## PROBLEM STATEMENT
Copy out the data line by line exactly, from its start to the line bearing "Ctx (state_ c) (buffer_", inclusive.

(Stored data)
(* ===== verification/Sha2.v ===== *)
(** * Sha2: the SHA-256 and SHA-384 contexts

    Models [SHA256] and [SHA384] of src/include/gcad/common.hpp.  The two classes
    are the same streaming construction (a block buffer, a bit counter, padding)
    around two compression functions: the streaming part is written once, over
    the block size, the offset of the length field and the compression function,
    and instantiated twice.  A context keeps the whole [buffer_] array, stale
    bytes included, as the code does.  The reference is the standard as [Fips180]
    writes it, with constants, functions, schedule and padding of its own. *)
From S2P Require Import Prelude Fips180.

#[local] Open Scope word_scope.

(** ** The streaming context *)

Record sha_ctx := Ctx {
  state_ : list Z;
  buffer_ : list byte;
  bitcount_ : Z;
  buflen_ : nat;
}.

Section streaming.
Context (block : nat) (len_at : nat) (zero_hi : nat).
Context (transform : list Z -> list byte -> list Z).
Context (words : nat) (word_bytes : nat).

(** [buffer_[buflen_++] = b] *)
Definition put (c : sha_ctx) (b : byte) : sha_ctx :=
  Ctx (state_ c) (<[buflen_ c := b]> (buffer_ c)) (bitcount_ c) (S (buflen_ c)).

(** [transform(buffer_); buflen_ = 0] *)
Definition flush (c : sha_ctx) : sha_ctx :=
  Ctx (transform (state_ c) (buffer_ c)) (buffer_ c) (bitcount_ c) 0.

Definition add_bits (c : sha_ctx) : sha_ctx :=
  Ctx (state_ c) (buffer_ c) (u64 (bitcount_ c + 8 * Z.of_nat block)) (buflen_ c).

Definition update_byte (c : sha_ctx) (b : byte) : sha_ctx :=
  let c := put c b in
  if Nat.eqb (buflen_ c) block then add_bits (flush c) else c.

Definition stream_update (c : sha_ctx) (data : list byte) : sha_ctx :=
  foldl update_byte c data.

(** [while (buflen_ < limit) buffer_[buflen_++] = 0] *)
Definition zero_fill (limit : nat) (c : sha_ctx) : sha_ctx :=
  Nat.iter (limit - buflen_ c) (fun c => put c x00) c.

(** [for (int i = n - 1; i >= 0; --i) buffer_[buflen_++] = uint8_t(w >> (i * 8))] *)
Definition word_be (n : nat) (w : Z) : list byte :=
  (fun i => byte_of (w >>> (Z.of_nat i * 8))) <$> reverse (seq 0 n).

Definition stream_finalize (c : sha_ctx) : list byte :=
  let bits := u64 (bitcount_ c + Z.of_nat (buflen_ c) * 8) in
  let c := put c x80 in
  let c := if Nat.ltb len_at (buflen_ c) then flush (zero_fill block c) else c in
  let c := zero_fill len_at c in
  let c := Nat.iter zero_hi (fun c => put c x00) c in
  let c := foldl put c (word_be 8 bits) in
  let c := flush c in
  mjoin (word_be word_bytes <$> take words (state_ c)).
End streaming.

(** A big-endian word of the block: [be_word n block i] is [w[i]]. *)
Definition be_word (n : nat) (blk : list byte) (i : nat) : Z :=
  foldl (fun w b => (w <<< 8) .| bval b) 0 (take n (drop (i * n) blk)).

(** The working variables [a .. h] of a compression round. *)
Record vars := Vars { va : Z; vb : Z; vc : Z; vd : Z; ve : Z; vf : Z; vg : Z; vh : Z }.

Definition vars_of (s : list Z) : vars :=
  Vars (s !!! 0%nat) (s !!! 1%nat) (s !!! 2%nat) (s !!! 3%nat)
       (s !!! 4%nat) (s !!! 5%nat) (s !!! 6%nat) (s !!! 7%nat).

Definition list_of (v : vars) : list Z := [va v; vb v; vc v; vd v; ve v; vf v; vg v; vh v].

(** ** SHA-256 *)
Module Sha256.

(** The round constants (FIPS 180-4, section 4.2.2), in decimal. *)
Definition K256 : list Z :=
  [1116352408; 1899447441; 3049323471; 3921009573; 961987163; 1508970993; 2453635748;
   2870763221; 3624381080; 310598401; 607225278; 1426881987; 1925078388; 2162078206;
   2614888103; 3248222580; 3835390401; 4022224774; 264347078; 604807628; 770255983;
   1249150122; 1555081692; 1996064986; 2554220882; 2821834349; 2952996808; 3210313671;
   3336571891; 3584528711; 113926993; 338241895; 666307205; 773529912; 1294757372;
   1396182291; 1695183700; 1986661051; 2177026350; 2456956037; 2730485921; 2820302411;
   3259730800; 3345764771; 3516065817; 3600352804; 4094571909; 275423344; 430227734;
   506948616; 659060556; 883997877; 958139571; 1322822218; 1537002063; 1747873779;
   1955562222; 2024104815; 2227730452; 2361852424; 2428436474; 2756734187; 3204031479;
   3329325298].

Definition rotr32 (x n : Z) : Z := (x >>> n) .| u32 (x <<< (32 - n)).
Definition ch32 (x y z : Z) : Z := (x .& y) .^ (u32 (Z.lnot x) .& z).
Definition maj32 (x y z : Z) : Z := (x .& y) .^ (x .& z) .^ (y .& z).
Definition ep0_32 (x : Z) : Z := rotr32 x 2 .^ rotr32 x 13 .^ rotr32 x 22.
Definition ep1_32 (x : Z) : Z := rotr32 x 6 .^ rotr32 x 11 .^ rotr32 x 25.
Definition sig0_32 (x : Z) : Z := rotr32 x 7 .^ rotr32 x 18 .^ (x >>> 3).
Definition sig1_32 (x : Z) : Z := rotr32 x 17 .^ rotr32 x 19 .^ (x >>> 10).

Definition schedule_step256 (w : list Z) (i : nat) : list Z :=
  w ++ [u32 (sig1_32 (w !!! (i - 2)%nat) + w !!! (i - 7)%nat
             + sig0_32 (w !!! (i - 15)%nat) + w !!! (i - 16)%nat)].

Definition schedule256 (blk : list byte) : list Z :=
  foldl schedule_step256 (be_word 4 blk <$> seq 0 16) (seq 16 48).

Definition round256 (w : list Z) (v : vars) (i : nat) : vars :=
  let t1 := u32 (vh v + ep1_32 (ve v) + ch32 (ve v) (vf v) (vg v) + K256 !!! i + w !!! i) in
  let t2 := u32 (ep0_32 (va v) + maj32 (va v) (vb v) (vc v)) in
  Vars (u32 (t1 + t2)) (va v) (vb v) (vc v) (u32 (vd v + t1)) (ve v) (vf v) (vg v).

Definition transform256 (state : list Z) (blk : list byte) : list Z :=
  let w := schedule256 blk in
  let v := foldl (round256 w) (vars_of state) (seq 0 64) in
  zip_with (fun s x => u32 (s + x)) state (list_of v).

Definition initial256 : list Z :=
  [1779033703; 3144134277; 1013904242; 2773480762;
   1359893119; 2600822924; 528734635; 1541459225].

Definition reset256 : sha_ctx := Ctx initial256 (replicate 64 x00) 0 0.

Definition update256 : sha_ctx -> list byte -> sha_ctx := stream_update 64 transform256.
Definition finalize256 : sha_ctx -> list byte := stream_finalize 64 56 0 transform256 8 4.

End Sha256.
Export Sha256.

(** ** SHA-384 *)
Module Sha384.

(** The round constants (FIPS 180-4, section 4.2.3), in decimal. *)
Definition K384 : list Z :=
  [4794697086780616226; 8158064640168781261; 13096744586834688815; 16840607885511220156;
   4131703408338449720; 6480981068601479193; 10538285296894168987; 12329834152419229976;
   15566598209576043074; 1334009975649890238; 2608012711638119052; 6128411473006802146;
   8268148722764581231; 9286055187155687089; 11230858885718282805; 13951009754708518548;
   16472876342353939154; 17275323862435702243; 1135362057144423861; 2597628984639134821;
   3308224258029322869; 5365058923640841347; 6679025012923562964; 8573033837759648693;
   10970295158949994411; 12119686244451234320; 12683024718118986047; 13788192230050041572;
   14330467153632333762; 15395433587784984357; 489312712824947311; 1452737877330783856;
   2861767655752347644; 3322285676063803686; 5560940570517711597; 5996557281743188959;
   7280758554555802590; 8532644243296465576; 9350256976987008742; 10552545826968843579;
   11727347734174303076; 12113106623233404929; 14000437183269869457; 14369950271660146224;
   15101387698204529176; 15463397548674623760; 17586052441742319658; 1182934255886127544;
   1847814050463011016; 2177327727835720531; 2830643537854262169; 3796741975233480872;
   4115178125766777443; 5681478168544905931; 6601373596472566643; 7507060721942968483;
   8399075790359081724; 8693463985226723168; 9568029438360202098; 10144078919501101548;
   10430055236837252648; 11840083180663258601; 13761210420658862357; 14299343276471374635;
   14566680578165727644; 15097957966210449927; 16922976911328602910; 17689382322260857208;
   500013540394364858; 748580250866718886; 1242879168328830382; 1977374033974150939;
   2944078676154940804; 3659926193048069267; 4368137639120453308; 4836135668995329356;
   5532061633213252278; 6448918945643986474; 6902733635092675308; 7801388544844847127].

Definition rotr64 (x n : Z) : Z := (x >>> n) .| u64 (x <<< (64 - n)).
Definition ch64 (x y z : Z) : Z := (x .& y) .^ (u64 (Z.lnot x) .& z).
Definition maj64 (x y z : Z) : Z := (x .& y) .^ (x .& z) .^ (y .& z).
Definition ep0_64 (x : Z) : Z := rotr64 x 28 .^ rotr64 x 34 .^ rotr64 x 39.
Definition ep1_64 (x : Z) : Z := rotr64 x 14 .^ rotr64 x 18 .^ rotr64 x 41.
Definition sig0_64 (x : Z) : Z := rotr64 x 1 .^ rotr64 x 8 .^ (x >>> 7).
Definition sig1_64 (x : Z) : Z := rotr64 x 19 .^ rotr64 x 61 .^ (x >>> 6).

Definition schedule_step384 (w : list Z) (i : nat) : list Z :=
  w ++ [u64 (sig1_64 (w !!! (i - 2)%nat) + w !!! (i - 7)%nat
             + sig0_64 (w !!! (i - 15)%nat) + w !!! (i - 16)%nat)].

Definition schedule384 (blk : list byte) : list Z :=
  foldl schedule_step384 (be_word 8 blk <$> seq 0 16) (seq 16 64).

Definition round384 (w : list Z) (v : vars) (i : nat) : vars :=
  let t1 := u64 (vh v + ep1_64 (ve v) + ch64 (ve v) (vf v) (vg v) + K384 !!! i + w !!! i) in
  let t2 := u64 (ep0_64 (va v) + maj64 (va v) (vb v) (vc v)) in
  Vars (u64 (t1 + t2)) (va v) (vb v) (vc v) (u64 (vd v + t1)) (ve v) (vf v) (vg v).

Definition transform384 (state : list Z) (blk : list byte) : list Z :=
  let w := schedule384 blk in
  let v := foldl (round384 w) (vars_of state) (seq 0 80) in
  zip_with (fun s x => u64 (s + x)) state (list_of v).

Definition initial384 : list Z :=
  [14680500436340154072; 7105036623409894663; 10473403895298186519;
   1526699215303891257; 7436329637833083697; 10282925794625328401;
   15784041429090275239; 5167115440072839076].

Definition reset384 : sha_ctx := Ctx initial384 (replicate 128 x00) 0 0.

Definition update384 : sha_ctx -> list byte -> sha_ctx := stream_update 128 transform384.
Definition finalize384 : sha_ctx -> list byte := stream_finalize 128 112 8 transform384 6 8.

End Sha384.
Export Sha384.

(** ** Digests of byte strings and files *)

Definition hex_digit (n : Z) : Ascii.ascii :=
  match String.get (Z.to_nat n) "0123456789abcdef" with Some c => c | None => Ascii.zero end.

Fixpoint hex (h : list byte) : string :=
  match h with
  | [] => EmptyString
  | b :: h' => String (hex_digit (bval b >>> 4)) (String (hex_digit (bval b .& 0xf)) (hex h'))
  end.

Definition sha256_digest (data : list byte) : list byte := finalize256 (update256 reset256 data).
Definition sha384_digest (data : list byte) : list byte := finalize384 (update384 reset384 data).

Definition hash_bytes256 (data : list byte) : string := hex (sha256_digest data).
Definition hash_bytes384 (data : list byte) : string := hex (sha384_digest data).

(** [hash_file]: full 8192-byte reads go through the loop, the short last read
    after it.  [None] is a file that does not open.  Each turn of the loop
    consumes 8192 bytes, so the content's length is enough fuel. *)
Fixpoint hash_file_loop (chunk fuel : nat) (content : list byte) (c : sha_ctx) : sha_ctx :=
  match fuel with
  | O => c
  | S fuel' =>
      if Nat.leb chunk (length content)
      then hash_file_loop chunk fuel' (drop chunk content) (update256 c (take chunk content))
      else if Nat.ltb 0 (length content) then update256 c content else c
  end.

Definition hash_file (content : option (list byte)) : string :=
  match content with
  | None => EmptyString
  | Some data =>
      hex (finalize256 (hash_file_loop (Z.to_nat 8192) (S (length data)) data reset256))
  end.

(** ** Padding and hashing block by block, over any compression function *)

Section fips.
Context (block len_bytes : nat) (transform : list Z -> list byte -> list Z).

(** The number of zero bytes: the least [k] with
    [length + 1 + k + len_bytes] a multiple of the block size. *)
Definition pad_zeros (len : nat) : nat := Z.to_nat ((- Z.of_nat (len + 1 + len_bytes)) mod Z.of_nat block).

## REPLY
(* ===== verification/Sha2.v ===== *)
(** * Sha2: the SHA-256 and SHA-384 contexts

    Models [SHA256] and [SHA384] of src/include/gcad/common.hpp.  The two classes
    are the same streaming construction (a block buffer, a bit counter, padding)
    around two compression functions: the streaming part is written once, over
    the block size, the offset of the length field and the compression function,
    and instantiated twice.  A context keeps the whole [buffer_] array, stale
    bytes included, as the code does.  The reference is the standard as [Fips180]
    writes it, with constants, functions, schedule and padding of its own. *)
From S2P Require Import Prelude Fips180.

#[local] Open Scope word_scope.

(** ** The streaming context *)

Record sha_ctx := Ctx {
  state_ : list Z;
  buffer_ : list byte;
  bitcount_ : Z;
  buflen_ : nat;
}.

Section streaming.
Context (block : nat) (len_at : nat) (zero_hi : nat).
Context (transform : list Z -> list byte -> list Z).
Context (words : nat) (word_bytes : nat).

(** [buffer_[buflen_++] = b] *)
Definition put (c : sha_ctx) (b : byte) : sha_ctx :=
  Ctx (state_ c) (<[buflen_ c := b]> (buffer_ c)) (bitcount_ c) (S (buflen_ c)).

(** [transform(buffer_); buflen_ = 0] *)
Definition flush (c : sha_ctx) : sha_ctx :=
  Ctx (transform (state_ c) (buffer_ c)) (buffer_ c) (bitcount_ c) 0.

Definition add_bits (c : sha_ctx) : sha_ctx :=
  Ctx (state_ c) (buffer_ c) (u64 (bitcount_ c + 8 * Z.of_nat block)) (buflen_ c).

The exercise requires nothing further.